- **WHAT YOU HAVE TO DO**: Transcribe the listing below from its opening line up to and including the line that contains "and an [option"; reproduce nothing else.
=== SUPPLIED ENTRIES ===
(** * Post-quantum hybrid key-exchange negotiation of s2n-tls

    A shallow embedding of the negotiation helpers of the TLS 1.3 PQ
    handshake test ([s2n_get_predicted_negotiated_kem_group],
    [s2n_get_predicted_negotiated_ecdhe_curve],
    [s2n_test_tls13_pq_handshake] and its table of test vectors), of the
    availability checks of the KEM preferences test and of the size macros
    of [tls/s2n_connection_serialize.h].

    Conventions.  A pointer to one of the library's global singletons
    ([&s2n_x25519_kyber_512_r3], [&s2n_ecc_curve_x25519], ...) is a
    constructor of an enumeration, so pointer comparison is equality of
    constructors; a nullable pointer is an [option].  Fields of those
    singletons whose values live in files that are not part of the
    sources at hand ([iana_id], [name]) are parameters. *)

From Stdlib Require Import List ZArith Bool String Ascii Lia.
From Stdlib Require Import Permutation.
Import ListNotations.

Local Open Scope Z_scope.

(* ===================================================================== *)
(** * KEM-group registry *)
(* ===================================================================== *)

(** The classical curves the hybrid groups are built on. *)
Inductive s2n_ecc_named_curve : Type :=
| s2n_ecc_curve_secp256r1
| s2n_ecc_curve_secp384r1
| s2n_ecc_curve_secp521r1
| s2n_ecc_curve_x25519.
(** * p2pool-tg-notifier: the block watcher and its notification fan-out

    A shallow embedding of [main.go]: the subscriber file reader
    ([getSubscribers]), the pool API client ([fetchLastBlock]) and the
    polling step ([tryNotifyIfNewBlock]) with the process-wide variable
    [lastBlockChecked].  Go's [(value, error)] results are pairs of a value
    and an [option error]; a [nil] slice is the empty list. *)

From Stdlib Require Import ZArith Lia Ascii String QArith Qround.
From Stdlib Require Import Floats.SpecFloat.
From stdpp Require Import base option strings list gmap.

Local Open Scope string_scope.
Local Open Scope Z_scope.
Local Set Warnings "-register-all".

(** ** Go error values *)

(** The two sentinel causes a [*strconv.NumError] wraps. *)
Inductive NumCause : Set :=
| ErrSyntax   (* strconv.ErrSyntax: "invalid syntax" *)
| ErrRange.   (* strconv.ErrRange: "value out of range" *)

(** The errno under a [*fs.PathError]; the two that matter here are named. *)
Inductive Errno : Set :=
| ENOENT                (* no such file or directory *)
| EACCES                (* permission denied *)
| EOther (code : Z).

(** The dynamic values of Go's [error] interface that reach this program. *)
Inductive error : Type :=
| errUnexpectedStructure                             (* main.go:28 *)
| PathError (op path : string) (errno : Errno)       (* *fs.PathError *)
| NumError (func num : string) (cause : NumCause)    (* *strconv.NumError *)
| ErrTooLong                                         (* bufio.ErrTooLong *)
| ErrInvalid                                         (* os.ErrInvalid *)
| UrlError (op url cause : string)                   (* *url.Error *)
| ReadError (msg : string)                           (* a failed Read *)
| SyntaxError (msg : string)                         (* *json.SyntaxError *)
| UnmarshalTypeError (value : string)                (* *json.UnmarshalTypeError *)
| SendError (msg : string).                          (* what bot.Send reports *)

(** [errors.As(err, &pErr)] with [pErr : *fs.PathError]. *)
Definition as_PathError (err : error) : bool :=
  match err with
  | PathError _ _ _ => true
  | _ => false
  end.

(** ** Machine integers *)

Definition maxUint64 : Z := 2 ^ 64 - 1.
Definition minInt64 : Z := - 2 ^ 63.
Definition maxInt64 : Z := 2 ^ 63 - 1.

(** Arithmetic on [uint64] wraps around. *)
Definition wrap64 (z : Z) : Z := z mod 2 ^ 64.

(** ** Package strconv *)

Module strconv.

Definition syntaxError (fn str : string) : error := NumError fn str ErrSyntax.
Definition rangeError (fn str : string) : error := NumError fn str ErrRange.

Definition byte_val (c : ascii) : Z := Z.of_N (N_of_ascii c).

Definition lower (c : Z) : Z := Z.lor c 32.

(** The digit a byte stands for, as the [switch] of ParseUint computes it
    with [base0 = false]: [None] is the [default] branch. *)
Definition digit_of (c : ascii) : option Z :=
  let b := byte_val c in
  if (48 <=? b) && (b <=? 57) then Some (b - 48)
  else if (97 <=? lower b) && (lower b <=? 122) then Some (lower b - 97 + 10)
  else None.
(** * youtube-helper: the analysis route handler

    A shallow embedding of [src/app/api/analyze/route.ts]: the tolerant
    parser of the model's answer ([parseJsonResponse]), the field-by-field
    sanitisation ([safePayload]), the prompt, and the handler [POST] with
    its effects on the scratch directory and on the two vendor calls. *)

From Stdlib Require Import NArith Ascii String List Lia.
From stdpp Require Import base decidable option list gmap sets.

Set Warnings "-register-all".

Local Open Scope N_scope.
Local Open Scope list_scope.

(** ** JavaScript strings

    A JavaScript string is a sequence of UTF-16 code units.  The regular
    expressions of the handler carry no [u] flag and [String.prototype.trim]
    is defined on code units, so the code unit is the right grain. *)

Definition js_string := list N.

Definition ch (a : ascii) : N := N_of_ascii a.
Arguments ch _%_char : simpl never.

(** [str "abc"] is the JavaScript string literal ["abc"] (ASCII only). *)
Definition str (s : string) : js_string := map N_of_ascii (list_ascii_of_string s).
Arguments str _%_string.

Definition quote : N := 34.
Definition backslash : N := 92.

(** [qstr "{'a':1}"] is [str] with every apostrophe standing for a double
    quote, to write JSON texts legibly. *)
Definition qstr (s : string) : js_string :=
  map (fun c => if c =? ch "'" then quote else c) (str s).
Arguments qstr _%_string.

Definition in_range (lo hi c : N) : bool := (lo <=? c) && (c <=? hi).

Definition is_digit (c : N) : bool := in_range (ch "0") (ch "9") c.
Definition is_lower (c : N) : bool := in_range (ch "a") (ch "z") c.
Definition is_upper (c : N) : bool := in_range (ch "A") (ch "Z") c.

(** [\w] without the [u] and [i] flags: [A-Za-z0-9_]. *)
Definition is_word_char (c : N) : bool :=
  is_lower c || is_upper c || is_digit c || (c =? ch "_").

(** WhiteSpace and LineTerminator of ECMA-262, the code units that
    [String.prototype.trim] strips (and that [\s] matches). *)
Definition is_js_space (c : N) : bool :=
  in_range 9 13 c || (c =? 32) || (c =? 160) || (c =? 5760)
  || in_range 8192 8202 c || (c =? 8232) || (c =? 8233) || (c =? 8239)
  || (c =? 8287) || (c =? 12288) || (c =? 65279).

Fixpoint trimStart (s : js_string) : js_string :=
  match s with
  | c :: r => if is_js_space c then trimStart r else s
  | [] => []
  end.

Fixpoint trimEnd (s : js_string) : js_string :=
  match s with
  | c :: r =>
      match trimEnd r with
      | [] => if is_js_space c then [] else [c]
      | r' => c :: r'
      end
  | [] => []
  end.

(** [s.trim()] *)
Definition trim (s : js_string) : js_string := trimEnd (trimStart s).

(** [s.includes(sub)] *)
Fixpoint starts_with (sub s : js_string) : bool :=
  match sub, s with
  | [], _ => true
  | a :: sub', b :: s' => (a =? b) && starts_with sub' s'
  | _ :: _, [] => false
  end.

Fixpoint includes (s sub : js_string) : bool :=
  starts_with sub s ||
  match s with
  | _ :: r => includes r sub
  | [] => false
  end.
===
- **WRITTEN RESPONSE**:
(** * Post-quantum hybrid key-exchange negotiation of s2n-tls

    A shallow embedding of the negotiation helpers of the TLS 1.3 PQ
    handshake test ([s2n_get_predicted_negotiated_kem_group],
    [s2n_get_predicted_negotiated_ecdhe_curve],
    [s2n_test_tls13_pq_handshake] and its table of test vectors), of the
    availability checks of the KEM preferences test and of the size macros
    of [tls/s2n_connection_serialize.h].

    Conventions.  A pointer to one of the library's global singletons
    ([&s2n_x25519_kyber_512_r3], [&s2n_ecc_curve_x25519], ...) is a
    constructor of an enumeration, so pointer comparison is equality of
    constructors; a nullable pointer is an [option].  Fields of those
    singletons whose values live in files that are not part of the
    sources at hand ([iana_id], [name]) are parameters. *)

From Stdlib Require Import List ZArith Bool String Ascii Lia.
From Stdlib Require Import Permutation.
Import ListNotations.

Local Open Scope Z_scope.

(* ===================================================================== *)
(** * KEM-group registry *)
(* ===================================================================== *)

(** The classical curves the hybrid groups are built on. *)
Inductive s2n_ecc_named_curve : Type :=
| s2n_ecc_curve_secp256r1
| s2n_ecc_curve_secp384r1
| s2n_ecc_curve_secp521r1
| s2n_ecc_curve_x25519.
(** * p2pool-tg-notifier: the block watcher and its notification fan-out

    A shallow embedding of [main.go]: the subscriber file reader
    ([getSubscribers]), the pool API client ([fetchLastBlock]) and the
    polling step ([tryNotifyIfNewBlock]) with the process-wide variable
    [lastBlockChecked].  Go's [(value, error)] results are pairs of a value
    and an [option error]; a [nil] slice is the empty list. *)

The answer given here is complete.